A preocupação com o nível das taxas de juro ganha alguma dimensão na mídia, habitualmente, na semana das reuniões do Copom, quando se especula se a Selic vai baixar ou ficar onde está e depois se repercute as “reações” do mercado e não se vai muito além disso. Nada de relevante aconteceu nessa discussão, desde que há seis meses o Banco Central deixou passar a oportunidade de reduzir a taxa básica, quando havia condições internas e externas favoráveis. Hoje, a Selic está paralisada nos 16% ao ano, devido ao medo do efeito de um aumento dos juros nos Estados Unidos e que a alta do petróleo perturbe a economia internacional.
Agora, no entanto, os empresários do setor produtivo da economia estão mostrando disposição de avançar um pouco mais na discussão, colocando em pauta o debate sobre os “spreads” bancários que no Brasil são uma brutalidade. E essa questão obrigatoriamente levanta outra que é a da concentração bancária que atingiu níveis indesejáveis, sob as vistas complacentes da autoridade monetária.
O “spread” interno, que é a diferença entre o que os bancos pagam pelos recursos que eles tomam emprestado e a taxa de juros que eles cobram nos empréstimos ao setor privado ultrapassa 40 %! É algo que não existe em nenhuma economia razoavelmente organizada no mundo. Pagam-se taxas de juro gigantescas no Brasil. É uma indignidade o que acontece com as empresas privadas brasileiras, muitas delas competindo bravamente no comércio internacional. Uma empresa média, de bom cadastro, não consegue recursos no setor bancário privado a menos que pague juros de 35% ao ano, para uma inflação de 6%! O nível do “spread” e a concentração bancária explicam porque o crédito ao setor privado se reduziu a 28% do PIB no Brasil, quando já passou de 60% entre nós e atinge mais de 70% nos países desenvolvidos. São fatores que reduziram a capacidade do crescimento nos últimos dez anos e ainda continuam retardando o nosso desenvolvimento.
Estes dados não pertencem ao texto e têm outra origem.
(* ===== verification/GovernanceTheorems.v ===== *)
(** * GovernanceTheorems: properties of the organization profile

    The rule an action falls under, what a governed action satisfies, the
    approvers a write needs (together with the policy engine), direct read
    sessions and the coverage report. *)

From S2P Require Import Prelude PyText PyJson PyHash PyTime ResourceLimits.
From S2P Require Import JsonCanonical ModelsBase PlatformIdentity ModelsReviews.
From S2P Require Import ModelsAction ModelsBindings ModelsContext ModelsPlan.
From S2P Require Import ModelsResults Approvals Policy Capabilities Governance Samples.
From Stdlib Require Import Ascii.

Open Scope Z_scope.

Section profile.
Context {Egress : Type}.
Implicit Types self : GovernanceProfile Egress.

(** [rule_for] resolves overlapping rules deterministically.  It returns a
    rule of the profile whose pattern matches, which no matching rule exceeds in
    specificity and which is the first of the matching ones of its specificity;
    it returns nothing exactly when no pattern matches. *)
Theorem rule_for_most_specific self capability :
  match rule_for self capability with
  | Some r => r ∈ gp_rules self ∧ fnmatch capability (gr_pattern r) = true
      ∧ first_max r (List.filter (λ r, fnmatch capability (gr_pattern r)) (gp_rules self))
  | None => Forall (λ r, fnmatch capability (gr_pattern r) = false) (gp_rules self)
  end.
Proof.
  destruct (rule_for self capability) as [r|] eqn:E.
  - destruct (rule_for_matches _ _ _ E). split_and!; [done..|]. by apply rule_for_Some.
  - by apply rule_for_None.
Qed.

(** What the governing rule of an action must satisfy. *)
Definition governed_by (self : GovernanceProfile Egress) (action : AgentAction)
    (rule : GovernanceRule) : Prop :=
  rule_for self (aa_capability action) = Some rule
  ∧ gr_enabled rule = true ∧ gp_environment self ∈ gr_environments rule
  ∧ aa_data_classification action ∈ gr_data_classifications rule
  ∧ gr_approval_tier rule ≠ TIER_PROHIBITED
  ∧ (is_write_risk (aa_risk action) = true → gr_approval_tier rule ≠ AUTOMATIC).

Lemma validate_action_governed self action :
  (governance_validate_action self action).1 = true ↔ ∃ rule, governed_by self action rule.
Proof.
  unfold governance_validate_action, governed_by.
  destruct (rule_for self (aa_capability action)) as [r|]; [|naive_solver].
  rewrite (and_gate _ _ _ (gr_enabled r = true)) by by rewrite negb_false_iff.
  rewrite (and_gate _ _ _ (gp_environment self ∈ gr_environments r))
    by by rewrite negb_false_iff, bool_decide_eq_true.
  rewrite (and_gate _ _ _ (aa_data_classification action ∈ gr_data_classifications r))
    by by rewrite negb_false_iff, bool_decide_eq_true.
  rewrite (and_gate _ _ _ (gr_approval_tier r ≠ TIER_PROHIBITED))
    by by rewrite bool_decide_eq_false.
  rewrite (last_gate _ _ _ (is_write_risk (aa_risk action) = true →
    gr_approval_tier r ≠ AUTOMATIC)).
  2: { rewrite andb_false_iff, bool_decide_eq_false.
       destruct (is_write_risk (aa_risk action)); intuition congruence. }
  split; [intros (?&?&?&?&?); eauto 10|by intros (r' & [= <-] & ?&?&?&?&?)].
Qed.

(** [validate_action] accepts an action exactly when it is governed: the
    most specific rule for its capability is enabled, allows the profile's
    environment and the action's data classification, does not prohibit it,
    and does not leave a write to automatic approval. *)
Theorem governance_validate_action_iff self action :
  (governance_validate_action self action).1 = true ↔ ∃ rule, governed_by self action rule.
Proof. apply validate_action_governed. Qed.

Lemma governed_minimum self action rule :
  governed_by self action rule →
  minimum_approvers self (aa_capability action)
  = Ok match gr_approval_tier rule with SINGLE => 1 | DUAL => 2 | _ => 0 end.
Proof.
  intros (Hr & He & _ & _ & Hp & _). unfold minimum_approvers. rewrite Hr. mstep.
  by rewrite He, bool_decide_false.
Qed.

(** A governed write is approved by people.  When governance accepts a
    write, [minimum_approvers] returns a number that is at least one (two for
    the dual tier), and if the policy engine, called with that number as every
    caller does, permits the write, then at least that many distinct principals
    gave genuine approvals of this action of this plan. *)
Theorem governed_write_needs_people {A} `{AuthenticatorLaws A} self (engine : PolicyEngine A)
    plan action approvals now :
  (governance_validate_action self action).1 = true →
  is_write_risk (aa_risk action) = true →
  ∃ n, minimum_approvers self (aa_capability action) = Ok n ∧ 1 ≤ n
    ∧ (approval_tier_for self (aa_capability action) = Some DUAL → n = 2)
    ∧ ∀ d, evaluate engine plan action approvals now n = Ok d → pd_permitted d = true →
        ∃ a, pe_authenticator engine = Some a ∧ approved_by a plan action now approvals n.
Proof.
  intros (rule & Hg)%validate_action_governed Hw.
  rewrite (governed_minimum _ _ _ Hg). destruct Hg as (Hr & _ & _ & _ & Hp & Ha).
  specialize (Ha Hw). eexists; split; [done|].
  set (n := match gr_approval_tier rule with SINGLE => 1 | DUAL => 2 | _ => 0 end).
  assert (1 ≤ n) as Hn by (subst n; by destruct (gr_approval_tier rule)).
  split_and!; [done| |].
  - unfold approval_tier_for. rewrite Hr. simpl. intros [= E]. subst n. by rewrite E.
  - intros d He Hd.
    destruct (permitted_inv _ _ _ _ _ _ _ He Hd) as (_ & _ & _ & _ & _ & _ & Hap).
    assert (approval_needed engine action n = true) as E.
    { unfold approval_needed. apply orb_true_iff. right. apply Z.ltb_lt. lia. }
    rewrite E in Hap. destruct Hap as (covered_by & Hc & Hle).
    eapply covered_principals; [exact Hc|lia|lia].
Qed.

(** ** Direct read sessions *)

Lemma first_error_None {B} (f : B → option string) l :
  first_error f l = None ↔ Forall (λ x, f x = None) l.
Proof.
  induction l as [|x l IH]; simpl; [split; [constructor|done]|].
  rewrite Forall_cons, <- IH. destruct (f x); naive_solver.
Qed.

Lemma direct_read_error_None action :
  direct_read_error action = None ↔
  aa_risk action = READ_ONLY ∧ aa_authority_source action = DIRECT_USER
  ∧ aa_requires_approval action = false.
Proof.
  unfold direct_read_error.
  destruct (bool_decide_reflect (aa_risk action = READ_ONLY)),
    (bool_decide_reflect (aa_authority_source action = DIRECT_USER)),
    (aa_requires_approval action); naive_solver.
Qed.

(** All actions are for one system. *)
Definition one_system (actions : list AgentAction) : Prop :=
  ∃ system, actions ≠ [] ∧ Forall (λ a, rr_system (aa_target a) = system) actions.

Lemma one_system_iff actions :
  length (remove_dups (map (λ a, rr_system (aa_target a)) actions)) = 1%nat ↔
  one_system actions.
Proof.
  unfold one_system. set (f := λ a, rr_system (aa_target a)).
  assert (∀ x, x ∈ remove_dups (map f actions) ↔ ∃ a, x = f a ∧ a ∈ actions) as Hin
    by (intros x; by rewrite elem_of_remove_dups, list_elem_of_fmap).
  pose proof (NoDup_remove_dups (map f actions)) as Hnd. split.
  - destruct (remove_dups _) as [|s [|? ?]]; try discriminate. intros _. exists s. split.
    + intros ->. destruct (proj1 (Hin s)) as (a & _ & Ha); [by left|by apply elem_of_nil in Ha].
    + apply Forall_forall. intros a Ha.
      assert (f a ∈ [s]) as Hf by (apply Hin; eauto). by apply list_elem_of_singleton in Hf.
  - intros (s & Hne & HF). rewrite Forall_forall in HF.
    destruct (remove_dups _) as [|x [|y l]]; [|done|].
    + destruct actions as [|a ?]; [done|].
      assert (f a ∈ @nil string) as Hf by (apply Hin; exists a; split; [done|by left]).
      by apply elem_of_nil in Hf.
    + destruct (proj1 (Hin x)) as (a & -> & Ha); [by left|].
      destruct (proj1 (Hin y)) as (b & -> & Hb); [right; by left|].
      apply NoDup_cons in Hnd as [Hnd _]. destruct Hnd. unfold f.
      rewrite (HF a Ha), (HF b Hb). by left.
Qed.

(** a direct read session is narrow.  The profile allows one exactly when
    it opts in and the plan has no execution context, workflow or compensation,
    addresses exactly one system, and every action is a read requested by the
    user that needs no approval. *)
Theorem allows_direct_read_session_iff self plan :
  (allows_direct_read_session self plan).1 = true ↔
  dict_get_or (gp_metadata self) "allow_ephemeral_direct_reads" (JBool false) = JBool true
  ∧ cp_execution_context plan = None ∧ cp_workflow_id plan = None
  ∧ cp_workflow_fingerprint plan = None ∧ cp_compensate_on_failure plan = false
  ∧ one_system (cp_actions plan)
  ∧ Forall (λ a, aa_risk a = READ_ONLY ∧ aa_authority_source a = DIRECT_USER
                 ∧ aa_requires_approval a = false) (cp_actions plan).
Proof.
  unfold allows_direct_read_session.
  destruct (dict_get_or _ _ _) as [|configured| | | | |]; try (by split; [done|intros [? _]]).
  rewrite (and_gate _ _ _ (JBool configured = JBool true))
    by (rewrite negb_false_iff; destruct configured; naive_solver).
  rewrite (and_gate _ _ _ (cp_execution_context plan = None))
    by (by destruct (cp_execution_context plan)).
  rewrite (and_gate _ _ _ (cp_workflow_id plan = None ∧ cp_workflow_fingerprint plan = None))
    by (destruct (cp_workflow_id plan), (cp_workflow_fingerprint plan); simpl; naive_solver).
  rewrite (and_gate _ _ _ (cp_compensate_on_failure plan = false)) by done.
  rewrite (and_gate _ _ _ (one_system (cp_actions plan)))
    by by rewrite <- one_system_iff, negb_false_iff, Nat.eqb_eq.
  rewrite (Forall_iff _ _ (λ a, direct_read_error a = None))
    by (intros; by rewrite direct_read_error_None).
  rewrite <- first_error_None. destruct (first_error direct_read_error (cp_actions plan));
    naive_solver.
Qed.

(** ** Coverage *)

(** What coverage asks of one catalog capability. *)
Definition capability_covered (self : GovernanceProfile Egress) (name : string)
    (d : CapabilityDefinition) : Prop :=
  ∃ rule, rule_for self name = Some rule
    ∧ (cap_enabled d = true → gr_enabled rule = true)
    ∧ (gr_authentication rule = cap_authentication d
       ∨ gr_authentication rule = "provider_specific").

Lemma coverage_entry_covered self name d :
  snd (coverage_entry self name d) = [] ↔ capability_covered self name d.
Proof.
  unfold coverage_entry, capability_covered.
  destruct (rule_for self name) as [r|]; [|split; [done|by intros (? & ? & _)]]. cbn [snd].
  rewrite app_nil. split.
  - intros [H1 H2]. exists r. split_and!; [done| |].
    + destruct (cap_enabled d), (gr_enabled r); done.
    + destruct (String.eqb_spec (cap_authentication d) (gr_authentication r)); [by left|].
      destruct (String.eqb_spec (gr_authentication r) "provider_specific"); [by right|done].
  - intros (r' & [= <-] & H1 & H2). split.
    + destruct (cap_enabled d); [by rewrite H1|done].
    + destruct H2 as [-> | ->]; [by rewrite String.eqb_refl|].
      by destruct (_ =? _)%string.
Qed.

(** the coverage report is [ready] exactly when every capability of the
    catalog has a governing rule that does not disable what the catalog
    enables and agrees with its authentication contract. *)
Theorem coverage_report_ready self c :
  dict_get (coverage_report self c) "ready" = JBool true ↔
  map_Forall (capability_covered self) c.
Proof.
  assert (dict_get (coverage_report self c) "ready"
    = JBool (bool_decide (flat_map snd (coverage self c) = []))) as -> by done.
  trans (flat_map snd (coverage self c) = []).
  { split; [intros E; by injection E as ?%bool_decide_eq_true|].
    intros E. by rewrite bool_decide_true. }
  assert (∀ e, e ∈ coverage self c ↔
    ∃ name d, c !! name = Some d ∧ e = coverage_entry self name d) as Hin.
  { intros e. unfold coverage. rewrite list_elem_of_omap. split.
    - intros (name & _ & He). destruct (c !! name) as [d|] eqn:E; simplify_eq/=; eauto.
    - intros (name & d & Hd & ->). exists name. rewrite Hd. split; [|done].
      unfold sorted_names. rewrite sort_by_elem. apply list_elem_of_fmap.
      exists (name, d). split; [done|]. by apply elem_of_map_to_list. }
  split.
  - intros E name d Hd. apply coverage_entry_covered.
    assert (coverage_entry self name d ∈ coverage self c) as He by (apply Hin; eauto).
    destruct (snd (coverage_entry self name d)) as [|m l] eqn:Es; [done|].
    assert (In m (flat_map snd (coverage self c))) as Hm; [|by rewrite E in Hm].
    apply in_flat_map. exists (coverage_entry self name d). rewrite Es.
    split; [by apply list_elem_of_In|by left].
  - intros HF. destruct (flat_map snd (coverage self c)) as [|m l] eqn:E; [done|].
    assert (In m (flat_map snd (coverage self c))) as Hm by (rewrite E; by left).
    apply in_flat_map in Hm as (e & He%list_elem_of_In & Hm).
    apply Hin in He as (name & d & Hd & ->).
    specialize (HF name d Hd). apply coverage_entry_covered in HF. by rewrite HF in Hm.
Qed.
End profile.

Lemma governed_write_needs_people_witness :
  ∃ a, pe_authenticator dual_engine = Some a
    ∧ approved_by a sample_plan write_action (sample_time 10)
        [sample_approval; second_approval] 2.
Proof.
  destruct (governed_write_needs_people sample_profile dual_engine sample_plan write_action
    [sample_approval; second_approval] (sample_time 10)) as (n & _ & _ & Hn & He);
    [check|check|].
  rewrite (Hn ltac:(check)) in He. exact (He _ dual_permit eq_refl).
Defined.

Example sample_direct_read :
  allows_direct_read_session sample_profile read_plan
  = (true, "governance permits an ephemeral direct read session").
Proof. by vm_compute. Qed.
O Banco Central assistiu sem reagir ao aumento da concentração bancária no governo passado. Temos uma situação em que de um lado o governo é o grande tomador de empréstimos e de outro, meia dúzia de grandes bancos responde por mais de 2/3 do volume do crédito ao setor privado. Há pelo menos quatro anos, o BC ameaça que vai tomar providências para enfrentar o problema do spread, mas não fez absolutamente nada nessa direção. Aqui, é preciso cobrar ação não apenas da autoridade monetária mas de todo o governo para que seja reduzida a carga de impostos que incide nas operações financeiras e na formação da taxa de juros e é também inteiramente despropositada.
O autor, Antonio Delfim Netto, é deputado federal pelo PP-SP e professor emérito da USP.